# Aim of the task
The output is the lines below from the one with "(length p < f1)%nat" through the one with "cbn [cmpistri_from]. destruct", both included, printed exactly and with no other line.

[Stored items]
________________________________________

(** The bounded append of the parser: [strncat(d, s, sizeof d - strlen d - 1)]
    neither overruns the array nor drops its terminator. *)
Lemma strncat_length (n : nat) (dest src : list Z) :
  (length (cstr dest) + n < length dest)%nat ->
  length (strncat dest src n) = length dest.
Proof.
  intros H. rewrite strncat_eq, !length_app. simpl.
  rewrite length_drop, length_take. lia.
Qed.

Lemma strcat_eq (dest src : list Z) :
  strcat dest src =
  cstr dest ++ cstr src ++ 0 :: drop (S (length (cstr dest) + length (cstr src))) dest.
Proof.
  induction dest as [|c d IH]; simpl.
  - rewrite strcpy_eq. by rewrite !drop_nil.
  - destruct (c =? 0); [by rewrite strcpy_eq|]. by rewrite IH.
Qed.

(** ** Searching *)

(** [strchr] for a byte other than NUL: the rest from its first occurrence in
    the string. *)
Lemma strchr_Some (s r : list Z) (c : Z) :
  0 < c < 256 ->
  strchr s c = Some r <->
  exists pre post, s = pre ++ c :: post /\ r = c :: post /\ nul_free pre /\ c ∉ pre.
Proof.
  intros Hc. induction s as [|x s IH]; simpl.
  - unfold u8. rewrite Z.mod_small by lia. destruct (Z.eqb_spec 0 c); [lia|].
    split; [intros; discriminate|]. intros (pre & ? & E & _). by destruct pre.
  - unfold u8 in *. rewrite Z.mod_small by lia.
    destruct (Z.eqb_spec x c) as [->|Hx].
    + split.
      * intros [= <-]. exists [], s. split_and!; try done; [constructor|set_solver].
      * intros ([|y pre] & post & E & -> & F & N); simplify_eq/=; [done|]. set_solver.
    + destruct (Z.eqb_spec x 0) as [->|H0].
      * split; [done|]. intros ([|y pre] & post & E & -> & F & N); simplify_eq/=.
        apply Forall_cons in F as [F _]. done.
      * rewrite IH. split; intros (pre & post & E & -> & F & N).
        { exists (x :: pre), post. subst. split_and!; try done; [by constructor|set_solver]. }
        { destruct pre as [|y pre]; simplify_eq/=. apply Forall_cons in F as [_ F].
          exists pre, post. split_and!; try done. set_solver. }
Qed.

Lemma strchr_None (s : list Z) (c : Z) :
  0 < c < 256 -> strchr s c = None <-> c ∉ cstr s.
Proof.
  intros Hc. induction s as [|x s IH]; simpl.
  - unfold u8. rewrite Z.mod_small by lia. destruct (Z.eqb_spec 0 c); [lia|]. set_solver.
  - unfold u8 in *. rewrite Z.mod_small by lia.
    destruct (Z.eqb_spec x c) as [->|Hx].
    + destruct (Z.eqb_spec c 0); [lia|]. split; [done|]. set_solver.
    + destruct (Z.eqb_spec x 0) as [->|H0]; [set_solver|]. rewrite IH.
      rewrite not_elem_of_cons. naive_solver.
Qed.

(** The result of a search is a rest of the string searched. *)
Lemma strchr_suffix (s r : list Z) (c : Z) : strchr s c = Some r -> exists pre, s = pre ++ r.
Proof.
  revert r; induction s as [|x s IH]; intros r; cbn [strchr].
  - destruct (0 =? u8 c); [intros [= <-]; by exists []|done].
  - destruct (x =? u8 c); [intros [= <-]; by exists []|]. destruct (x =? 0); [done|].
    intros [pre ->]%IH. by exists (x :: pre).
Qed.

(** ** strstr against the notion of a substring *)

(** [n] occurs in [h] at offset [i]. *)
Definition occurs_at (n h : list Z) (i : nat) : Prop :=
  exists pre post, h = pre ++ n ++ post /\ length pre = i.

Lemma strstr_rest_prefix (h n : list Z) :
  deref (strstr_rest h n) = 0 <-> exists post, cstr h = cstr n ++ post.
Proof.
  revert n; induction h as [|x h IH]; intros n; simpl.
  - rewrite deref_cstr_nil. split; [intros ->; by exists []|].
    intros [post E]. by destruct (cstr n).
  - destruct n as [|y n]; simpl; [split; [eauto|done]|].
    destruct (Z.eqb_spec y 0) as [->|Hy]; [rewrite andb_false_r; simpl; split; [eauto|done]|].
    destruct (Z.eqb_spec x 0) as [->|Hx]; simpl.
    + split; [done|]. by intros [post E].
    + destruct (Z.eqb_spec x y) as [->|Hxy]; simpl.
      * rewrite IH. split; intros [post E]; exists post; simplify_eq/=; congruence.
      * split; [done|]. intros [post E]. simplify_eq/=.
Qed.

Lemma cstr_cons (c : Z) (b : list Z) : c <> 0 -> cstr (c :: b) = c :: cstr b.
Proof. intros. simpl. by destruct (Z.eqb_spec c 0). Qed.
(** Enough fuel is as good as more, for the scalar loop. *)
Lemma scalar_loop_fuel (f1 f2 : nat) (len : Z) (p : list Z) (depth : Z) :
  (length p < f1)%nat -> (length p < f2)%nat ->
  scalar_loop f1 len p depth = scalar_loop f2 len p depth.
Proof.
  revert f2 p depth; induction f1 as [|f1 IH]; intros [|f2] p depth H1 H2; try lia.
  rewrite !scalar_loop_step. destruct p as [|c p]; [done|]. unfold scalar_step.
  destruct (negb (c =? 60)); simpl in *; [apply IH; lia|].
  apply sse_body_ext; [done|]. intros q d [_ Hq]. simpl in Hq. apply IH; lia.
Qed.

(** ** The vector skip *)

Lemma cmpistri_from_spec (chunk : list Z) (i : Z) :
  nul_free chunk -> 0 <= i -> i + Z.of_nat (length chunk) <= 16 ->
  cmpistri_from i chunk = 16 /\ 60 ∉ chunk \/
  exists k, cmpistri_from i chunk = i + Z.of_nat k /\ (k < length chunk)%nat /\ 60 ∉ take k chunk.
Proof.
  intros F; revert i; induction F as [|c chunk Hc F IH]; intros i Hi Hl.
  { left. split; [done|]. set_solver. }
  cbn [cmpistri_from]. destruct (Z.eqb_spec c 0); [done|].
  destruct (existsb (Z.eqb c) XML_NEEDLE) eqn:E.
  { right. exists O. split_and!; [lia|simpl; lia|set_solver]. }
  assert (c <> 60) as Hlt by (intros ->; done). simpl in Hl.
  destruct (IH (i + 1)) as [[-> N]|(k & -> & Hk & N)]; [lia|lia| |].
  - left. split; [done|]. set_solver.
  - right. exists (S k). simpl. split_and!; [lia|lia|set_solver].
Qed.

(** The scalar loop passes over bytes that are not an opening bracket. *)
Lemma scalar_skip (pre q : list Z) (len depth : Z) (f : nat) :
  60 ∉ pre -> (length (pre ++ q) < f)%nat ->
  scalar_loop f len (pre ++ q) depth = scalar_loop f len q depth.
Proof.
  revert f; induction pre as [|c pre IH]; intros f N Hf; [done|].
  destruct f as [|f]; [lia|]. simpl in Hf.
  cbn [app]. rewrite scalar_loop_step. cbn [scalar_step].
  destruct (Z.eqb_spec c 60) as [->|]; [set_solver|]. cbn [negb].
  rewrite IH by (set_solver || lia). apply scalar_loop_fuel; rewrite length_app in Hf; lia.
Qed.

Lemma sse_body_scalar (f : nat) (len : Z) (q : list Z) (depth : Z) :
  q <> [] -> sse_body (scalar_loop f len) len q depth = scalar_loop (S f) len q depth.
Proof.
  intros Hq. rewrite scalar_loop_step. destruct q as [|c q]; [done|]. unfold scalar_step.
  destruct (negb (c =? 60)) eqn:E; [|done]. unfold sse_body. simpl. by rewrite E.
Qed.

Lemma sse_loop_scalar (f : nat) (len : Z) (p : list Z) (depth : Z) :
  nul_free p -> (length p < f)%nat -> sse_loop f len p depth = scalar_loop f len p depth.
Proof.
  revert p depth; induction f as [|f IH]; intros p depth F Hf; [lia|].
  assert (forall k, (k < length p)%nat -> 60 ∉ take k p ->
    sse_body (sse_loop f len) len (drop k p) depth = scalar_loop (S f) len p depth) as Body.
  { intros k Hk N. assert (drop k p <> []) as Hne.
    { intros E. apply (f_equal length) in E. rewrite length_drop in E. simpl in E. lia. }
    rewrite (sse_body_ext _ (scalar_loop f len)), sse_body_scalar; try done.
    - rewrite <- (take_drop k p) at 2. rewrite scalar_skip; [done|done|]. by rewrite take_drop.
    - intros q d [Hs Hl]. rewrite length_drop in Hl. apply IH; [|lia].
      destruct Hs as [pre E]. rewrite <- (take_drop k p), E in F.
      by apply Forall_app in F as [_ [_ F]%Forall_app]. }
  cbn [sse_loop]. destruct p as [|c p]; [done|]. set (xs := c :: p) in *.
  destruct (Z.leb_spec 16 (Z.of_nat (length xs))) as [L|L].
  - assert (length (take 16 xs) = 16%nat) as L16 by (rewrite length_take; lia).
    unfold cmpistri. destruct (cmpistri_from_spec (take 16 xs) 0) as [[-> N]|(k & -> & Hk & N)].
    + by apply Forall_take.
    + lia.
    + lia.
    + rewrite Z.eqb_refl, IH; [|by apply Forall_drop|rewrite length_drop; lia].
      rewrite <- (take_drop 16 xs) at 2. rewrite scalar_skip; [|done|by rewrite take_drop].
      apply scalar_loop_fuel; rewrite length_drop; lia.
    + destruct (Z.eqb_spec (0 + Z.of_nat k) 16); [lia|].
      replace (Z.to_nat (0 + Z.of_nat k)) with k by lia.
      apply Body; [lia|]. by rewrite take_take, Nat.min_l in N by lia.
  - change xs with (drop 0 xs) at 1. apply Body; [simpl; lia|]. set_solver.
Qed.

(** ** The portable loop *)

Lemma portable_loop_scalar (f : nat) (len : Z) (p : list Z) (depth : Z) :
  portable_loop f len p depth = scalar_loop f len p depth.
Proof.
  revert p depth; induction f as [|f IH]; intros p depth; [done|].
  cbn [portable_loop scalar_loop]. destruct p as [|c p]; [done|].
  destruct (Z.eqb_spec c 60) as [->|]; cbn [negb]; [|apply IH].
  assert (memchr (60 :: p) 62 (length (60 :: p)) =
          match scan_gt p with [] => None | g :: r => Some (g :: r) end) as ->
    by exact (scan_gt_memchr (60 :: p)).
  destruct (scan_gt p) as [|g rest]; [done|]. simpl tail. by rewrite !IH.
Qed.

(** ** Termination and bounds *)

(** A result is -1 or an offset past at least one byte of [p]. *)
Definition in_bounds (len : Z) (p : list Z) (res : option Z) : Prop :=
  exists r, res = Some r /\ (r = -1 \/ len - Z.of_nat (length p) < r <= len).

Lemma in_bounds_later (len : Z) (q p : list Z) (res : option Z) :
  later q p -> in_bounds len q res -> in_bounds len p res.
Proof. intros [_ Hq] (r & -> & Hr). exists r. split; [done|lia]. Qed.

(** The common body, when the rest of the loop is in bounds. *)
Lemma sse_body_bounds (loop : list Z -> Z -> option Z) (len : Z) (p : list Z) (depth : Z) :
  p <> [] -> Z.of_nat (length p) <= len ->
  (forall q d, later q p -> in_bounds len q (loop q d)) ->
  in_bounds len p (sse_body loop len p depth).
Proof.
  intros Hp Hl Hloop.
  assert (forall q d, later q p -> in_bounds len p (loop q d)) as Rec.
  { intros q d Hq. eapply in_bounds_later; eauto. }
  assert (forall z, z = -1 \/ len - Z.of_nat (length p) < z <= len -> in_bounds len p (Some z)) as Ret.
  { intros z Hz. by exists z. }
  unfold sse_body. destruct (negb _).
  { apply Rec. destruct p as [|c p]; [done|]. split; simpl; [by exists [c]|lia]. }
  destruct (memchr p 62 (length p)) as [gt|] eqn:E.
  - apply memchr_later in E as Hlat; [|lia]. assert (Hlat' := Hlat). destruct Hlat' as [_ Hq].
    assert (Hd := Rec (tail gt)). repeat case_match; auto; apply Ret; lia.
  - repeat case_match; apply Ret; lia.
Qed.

________________________________________

# Answer below
  (length p < f1)%nat -> (length p < f2)%nat ->
  scalar_loop f1 len p depth = scalar_loop f2 len p depth.
Proof.
  revert f2 p depth; induction f1 as [|f1 IH]; intros [|f2] p depth H1 H2; try lia.
  rewrite !scalar_loop_step. destruct p as [|c p]; [done|]. unfold scalar_step.
  destruct (negb (c =? 60)); simpl in *; [apply IH; lia|].
  apply sse_body_ext; [done|]. intros q d [_ Hq]. simpl in Hq. apply IH; lia.
Qed.

(** ** The vector skip *)

Lemma cmpistri_from_spec (chunk : list Z) (i : Z) :
  nul_free chunk -> 0 <= i -> i + Z.of_nat (length chunk) <= 16 ->
  cmpistri_from i chunk = 16 /\ 60 ∉ chunk \/
  exists k, cmpistri_from i chunk = i + Z.of_nat k /\ (k < length chunk)%nat /\ 60 ∉ take k chunk.
Proof.
  intros F; revert i; induction F as [|c chunk Hc F IH]; intros i Hi Hl.
  { left. split; [done|]. set_solver. }
  cbn [cmpistri_from]. destruct (Z.eqb_spec c 0); [done|].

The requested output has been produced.